═════ DATASET RECORDS

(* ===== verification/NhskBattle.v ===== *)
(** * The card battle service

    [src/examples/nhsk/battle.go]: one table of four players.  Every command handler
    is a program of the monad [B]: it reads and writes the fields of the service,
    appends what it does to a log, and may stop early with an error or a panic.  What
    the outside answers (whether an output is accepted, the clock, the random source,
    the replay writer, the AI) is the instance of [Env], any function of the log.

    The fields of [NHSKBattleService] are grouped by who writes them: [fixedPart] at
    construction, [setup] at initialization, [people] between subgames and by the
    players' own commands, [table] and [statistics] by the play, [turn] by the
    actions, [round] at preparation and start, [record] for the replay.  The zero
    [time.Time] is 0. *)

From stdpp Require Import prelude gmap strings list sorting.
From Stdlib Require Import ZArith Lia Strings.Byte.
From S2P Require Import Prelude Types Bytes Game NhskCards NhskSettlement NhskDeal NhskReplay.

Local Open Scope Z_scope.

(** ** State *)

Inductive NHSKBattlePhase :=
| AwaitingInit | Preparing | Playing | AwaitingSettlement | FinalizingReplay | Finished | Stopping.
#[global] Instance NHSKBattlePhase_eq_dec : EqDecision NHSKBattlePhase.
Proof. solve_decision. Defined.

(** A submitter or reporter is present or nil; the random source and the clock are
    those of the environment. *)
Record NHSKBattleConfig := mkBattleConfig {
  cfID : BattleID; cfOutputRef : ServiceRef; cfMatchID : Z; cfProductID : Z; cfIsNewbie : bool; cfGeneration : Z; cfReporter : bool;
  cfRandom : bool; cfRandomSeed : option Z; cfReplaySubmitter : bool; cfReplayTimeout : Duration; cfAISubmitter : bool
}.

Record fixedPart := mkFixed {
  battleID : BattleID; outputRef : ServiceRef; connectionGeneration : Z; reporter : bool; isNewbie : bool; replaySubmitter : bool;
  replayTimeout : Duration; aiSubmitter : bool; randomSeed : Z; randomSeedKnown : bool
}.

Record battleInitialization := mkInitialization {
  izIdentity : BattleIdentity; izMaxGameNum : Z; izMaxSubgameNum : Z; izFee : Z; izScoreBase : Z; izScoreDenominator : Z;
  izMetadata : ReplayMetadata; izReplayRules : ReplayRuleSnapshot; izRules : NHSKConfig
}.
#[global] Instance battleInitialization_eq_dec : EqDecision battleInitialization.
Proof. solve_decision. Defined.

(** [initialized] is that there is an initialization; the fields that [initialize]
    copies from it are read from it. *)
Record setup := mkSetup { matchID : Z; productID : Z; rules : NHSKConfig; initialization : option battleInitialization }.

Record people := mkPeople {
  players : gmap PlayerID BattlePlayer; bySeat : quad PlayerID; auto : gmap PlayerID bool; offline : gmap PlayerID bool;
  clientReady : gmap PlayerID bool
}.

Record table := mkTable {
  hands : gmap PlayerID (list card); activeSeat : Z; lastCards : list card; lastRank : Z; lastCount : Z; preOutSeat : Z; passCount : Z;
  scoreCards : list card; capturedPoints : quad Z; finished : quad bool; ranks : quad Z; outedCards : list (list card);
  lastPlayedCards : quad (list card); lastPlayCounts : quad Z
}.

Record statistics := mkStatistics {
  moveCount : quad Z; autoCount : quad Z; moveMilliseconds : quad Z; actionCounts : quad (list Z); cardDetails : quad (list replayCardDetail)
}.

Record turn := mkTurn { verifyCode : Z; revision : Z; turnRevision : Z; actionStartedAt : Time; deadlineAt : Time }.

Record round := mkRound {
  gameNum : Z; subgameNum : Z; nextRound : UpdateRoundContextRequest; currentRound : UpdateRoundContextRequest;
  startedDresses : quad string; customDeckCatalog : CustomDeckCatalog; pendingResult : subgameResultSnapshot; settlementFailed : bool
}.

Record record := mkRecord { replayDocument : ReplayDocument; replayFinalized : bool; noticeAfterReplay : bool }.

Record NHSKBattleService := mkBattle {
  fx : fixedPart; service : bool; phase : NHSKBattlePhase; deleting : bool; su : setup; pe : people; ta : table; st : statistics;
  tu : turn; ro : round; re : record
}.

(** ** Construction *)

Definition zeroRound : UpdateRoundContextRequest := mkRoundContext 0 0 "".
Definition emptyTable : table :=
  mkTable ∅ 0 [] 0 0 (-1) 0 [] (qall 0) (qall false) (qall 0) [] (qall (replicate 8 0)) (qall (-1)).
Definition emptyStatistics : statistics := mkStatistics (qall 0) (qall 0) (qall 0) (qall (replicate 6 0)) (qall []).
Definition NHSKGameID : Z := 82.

══════════

> **WHAT TO WORK ON**
All lines above that contain "list" are required in the answer.

> **EXERCISE SOLUTION**
From stdpp Require Import prelude gmap strings list sorting.
  hands : gmap PlayerID (list card); activeSeat : Z; lastCards : list card; lastRank : Z; lastCount : Z; preOutSeat : Z; passCount : Z;
  scoreCards : list card; capturedPoints : quad Z; finished : quad bool; ranks : quad Z; outedCards : list (list card);
  lastPlayedCards : quad (list card); lastPlayCounts : quad Z
  moveCount : quad Z; autoCount : quad Z; moveMilliseconds : quad Z; actionCounts : quad (list Z); cardDetails : quad (list replayCardDetail)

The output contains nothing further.